%%

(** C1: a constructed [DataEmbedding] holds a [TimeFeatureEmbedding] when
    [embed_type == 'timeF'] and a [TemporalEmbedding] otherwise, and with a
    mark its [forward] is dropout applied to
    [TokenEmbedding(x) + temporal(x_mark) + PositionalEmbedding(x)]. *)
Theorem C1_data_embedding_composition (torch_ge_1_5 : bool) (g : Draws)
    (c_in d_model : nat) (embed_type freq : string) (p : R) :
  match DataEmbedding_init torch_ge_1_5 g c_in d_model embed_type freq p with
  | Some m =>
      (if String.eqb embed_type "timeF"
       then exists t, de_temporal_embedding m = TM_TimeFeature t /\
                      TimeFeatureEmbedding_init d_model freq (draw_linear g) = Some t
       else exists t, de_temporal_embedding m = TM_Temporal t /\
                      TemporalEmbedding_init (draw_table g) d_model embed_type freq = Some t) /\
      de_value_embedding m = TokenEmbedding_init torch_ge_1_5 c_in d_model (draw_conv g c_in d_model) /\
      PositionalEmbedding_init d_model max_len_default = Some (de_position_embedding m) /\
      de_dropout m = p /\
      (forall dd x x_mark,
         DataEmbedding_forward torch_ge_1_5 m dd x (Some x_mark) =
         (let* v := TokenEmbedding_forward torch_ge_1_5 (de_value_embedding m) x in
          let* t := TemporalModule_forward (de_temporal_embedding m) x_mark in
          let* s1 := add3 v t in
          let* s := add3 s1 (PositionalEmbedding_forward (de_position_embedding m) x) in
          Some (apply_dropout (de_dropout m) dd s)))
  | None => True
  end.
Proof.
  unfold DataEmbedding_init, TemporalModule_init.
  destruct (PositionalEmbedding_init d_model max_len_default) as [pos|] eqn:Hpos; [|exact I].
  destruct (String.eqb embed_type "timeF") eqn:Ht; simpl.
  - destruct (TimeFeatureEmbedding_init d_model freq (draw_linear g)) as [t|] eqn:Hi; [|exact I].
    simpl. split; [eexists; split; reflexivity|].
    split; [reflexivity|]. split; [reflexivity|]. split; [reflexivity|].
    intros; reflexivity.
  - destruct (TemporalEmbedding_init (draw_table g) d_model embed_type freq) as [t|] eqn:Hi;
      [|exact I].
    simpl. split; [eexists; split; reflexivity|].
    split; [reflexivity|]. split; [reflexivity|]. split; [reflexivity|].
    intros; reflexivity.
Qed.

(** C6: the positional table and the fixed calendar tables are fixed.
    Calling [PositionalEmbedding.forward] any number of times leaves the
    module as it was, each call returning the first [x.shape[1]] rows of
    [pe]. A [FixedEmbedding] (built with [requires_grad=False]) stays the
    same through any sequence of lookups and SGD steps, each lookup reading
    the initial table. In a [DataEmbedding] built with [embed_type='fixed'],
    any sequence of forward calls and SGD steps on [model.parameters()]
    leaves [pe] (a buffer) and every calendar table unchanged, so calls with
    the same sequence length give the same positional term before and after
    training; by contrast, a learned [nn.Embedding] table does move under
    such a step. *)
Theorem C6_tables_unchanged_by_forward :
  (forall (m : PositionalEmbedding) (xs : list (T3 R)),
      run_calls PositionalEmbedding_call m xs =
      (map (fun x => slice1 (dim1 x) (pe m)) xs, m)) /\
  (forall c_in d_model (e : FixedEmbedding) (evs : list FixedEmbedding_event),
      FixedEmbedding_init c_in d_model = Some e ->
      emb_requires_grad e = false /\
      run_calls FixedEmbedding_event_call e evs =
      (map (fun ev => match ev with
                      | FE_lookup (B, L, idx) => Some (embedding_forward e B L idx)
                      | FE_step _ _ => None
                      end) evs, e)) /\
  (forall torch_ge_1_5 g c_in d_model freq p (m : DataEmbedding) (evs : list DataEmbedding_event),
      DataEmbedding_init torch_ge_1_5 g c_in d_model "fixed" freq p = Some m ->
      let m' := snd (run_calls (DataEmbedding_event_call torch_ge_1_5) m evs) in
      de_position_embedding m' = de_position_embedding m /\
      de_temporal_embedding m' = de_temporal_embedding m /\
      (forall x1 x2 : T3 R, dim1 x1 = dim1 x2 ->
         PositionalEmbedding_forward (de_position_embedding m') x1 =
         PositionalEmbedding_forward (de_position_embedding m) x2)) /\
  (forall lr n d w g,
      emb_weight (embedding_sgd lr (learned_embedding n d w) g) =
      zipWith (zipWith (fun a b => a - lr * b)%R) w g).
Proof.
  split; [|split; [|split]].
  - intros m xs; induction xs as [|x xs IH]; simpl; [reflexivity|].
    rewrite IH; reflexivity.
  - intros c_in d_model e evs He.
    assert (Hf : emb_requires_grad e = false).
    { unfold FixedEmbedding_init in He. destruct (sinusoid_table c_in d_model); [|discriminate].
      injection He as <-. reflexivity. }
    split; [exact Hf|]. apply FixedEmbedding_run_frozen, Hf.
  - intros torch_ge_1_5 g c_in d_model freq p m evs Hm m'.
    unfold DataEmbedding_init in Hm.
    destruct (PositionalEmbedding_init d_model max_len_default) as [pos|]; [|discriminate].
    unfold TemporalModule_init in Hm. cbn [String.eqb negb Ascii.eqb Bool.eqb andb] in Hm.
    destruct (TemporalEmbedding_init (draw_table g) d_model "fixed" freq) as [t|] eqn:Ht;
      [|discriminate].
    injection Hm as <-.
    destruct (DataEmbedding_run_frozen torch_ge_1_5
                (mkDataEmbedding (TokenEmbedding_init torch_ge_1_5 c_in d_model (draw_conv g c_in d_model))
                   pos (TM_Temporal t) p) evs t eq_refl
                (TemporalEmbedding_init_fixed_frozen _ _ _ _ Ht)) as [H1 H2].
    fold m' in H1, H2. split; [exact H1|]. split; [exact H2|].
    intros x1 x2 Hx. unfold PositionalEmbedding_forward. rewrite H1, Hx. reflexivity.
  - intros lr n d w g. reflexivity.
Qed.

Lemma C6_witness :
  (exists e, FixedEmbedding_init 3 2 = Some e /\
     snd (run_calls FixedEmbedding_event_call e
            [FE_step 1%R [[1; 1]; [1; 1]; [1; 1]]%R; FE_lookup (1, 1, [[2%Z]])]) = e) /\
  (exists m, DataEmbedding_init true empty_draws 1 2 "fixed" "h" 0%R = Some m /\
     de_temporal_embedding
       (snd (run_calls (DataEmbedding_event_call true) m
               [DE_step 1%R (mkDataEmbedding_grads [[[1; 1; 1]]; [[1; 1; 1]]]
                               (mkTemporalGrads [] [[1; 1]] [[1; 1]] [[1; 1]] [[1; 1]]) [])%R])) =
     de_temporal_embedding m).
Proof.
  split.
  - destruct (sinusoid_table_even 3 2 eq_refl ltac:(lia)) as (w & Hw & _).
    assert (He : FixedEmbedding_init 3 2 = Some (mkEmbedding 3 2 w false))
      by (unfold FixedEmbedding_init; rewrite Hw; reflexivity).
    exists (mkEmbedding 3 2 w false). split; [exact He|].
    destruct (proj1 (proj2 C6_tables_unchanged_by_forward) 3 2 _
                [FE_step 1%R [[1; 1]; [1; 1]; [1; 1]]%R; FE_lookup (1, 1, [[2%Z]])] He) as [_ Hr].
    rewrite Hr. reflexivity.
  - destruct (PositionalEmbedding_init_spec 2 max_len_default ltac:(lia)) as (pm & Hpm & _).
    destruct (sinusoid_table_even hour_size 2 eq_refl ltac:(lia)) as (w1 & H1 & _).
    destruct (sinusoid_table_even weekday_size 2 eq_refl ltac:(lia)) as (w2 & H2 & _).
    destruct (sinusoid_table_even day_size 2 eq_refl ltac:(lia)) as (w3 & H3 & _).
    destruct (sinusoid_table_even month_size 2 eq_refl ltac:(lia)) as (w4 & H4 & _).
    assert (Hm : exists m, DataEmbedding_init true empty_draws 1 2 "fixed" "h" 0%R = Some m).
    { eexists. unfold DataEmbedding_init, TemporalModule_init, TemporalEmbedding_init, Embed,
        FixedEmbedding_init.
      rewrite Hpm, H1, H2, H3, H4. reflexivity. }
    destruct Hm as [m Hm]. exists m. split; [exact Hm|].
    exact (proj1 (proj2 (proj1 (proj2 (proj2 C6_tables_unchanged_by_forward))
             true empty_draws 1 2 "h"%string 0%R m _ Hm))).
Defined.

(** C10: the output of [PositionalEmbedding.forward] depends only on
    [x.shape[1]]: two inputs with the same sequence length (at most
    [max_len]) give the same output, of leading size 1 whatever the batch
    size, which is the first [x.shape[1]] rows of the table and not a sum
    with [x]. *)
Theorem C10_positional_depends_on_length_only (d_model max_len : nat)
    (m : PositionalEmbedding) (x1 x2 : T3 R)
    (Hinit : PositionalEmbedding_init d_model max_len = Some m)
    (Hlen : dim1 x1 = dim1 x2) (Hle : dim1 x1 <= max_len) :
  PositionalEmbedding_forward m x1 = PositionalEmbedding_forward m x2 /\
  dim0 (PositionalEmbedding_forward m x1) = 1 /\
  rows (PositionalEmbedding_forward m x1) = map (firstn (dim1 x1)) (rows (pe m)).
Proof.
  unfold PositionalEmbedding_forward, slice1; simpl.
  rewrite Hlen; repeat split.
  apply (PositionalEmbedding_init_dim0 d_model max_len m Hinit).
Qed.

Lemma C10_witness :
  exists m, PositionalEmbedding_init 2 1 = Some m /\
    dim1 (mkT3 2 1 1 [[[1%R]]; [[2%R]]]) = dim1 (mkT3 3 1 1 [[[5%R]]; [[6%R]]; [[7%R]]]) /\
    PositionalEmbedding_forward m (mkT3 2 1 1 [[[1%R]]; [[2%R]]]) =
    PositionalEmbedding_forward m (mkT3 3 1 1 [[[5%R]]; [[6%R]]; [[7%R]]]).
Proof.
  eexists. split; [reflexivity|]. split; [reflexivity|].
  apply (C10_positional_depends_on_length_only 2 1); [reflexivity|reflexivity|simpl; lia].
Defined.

%%

_YOUR ASSIGNMENT_.
When a line above includes the word "steps", please list that line.

_FINAL ANSWER_.
    same through any sequence of lookups and SGD steps, each lookup reading
    any sequence of forward calls and SGD steps on [model.parameters()]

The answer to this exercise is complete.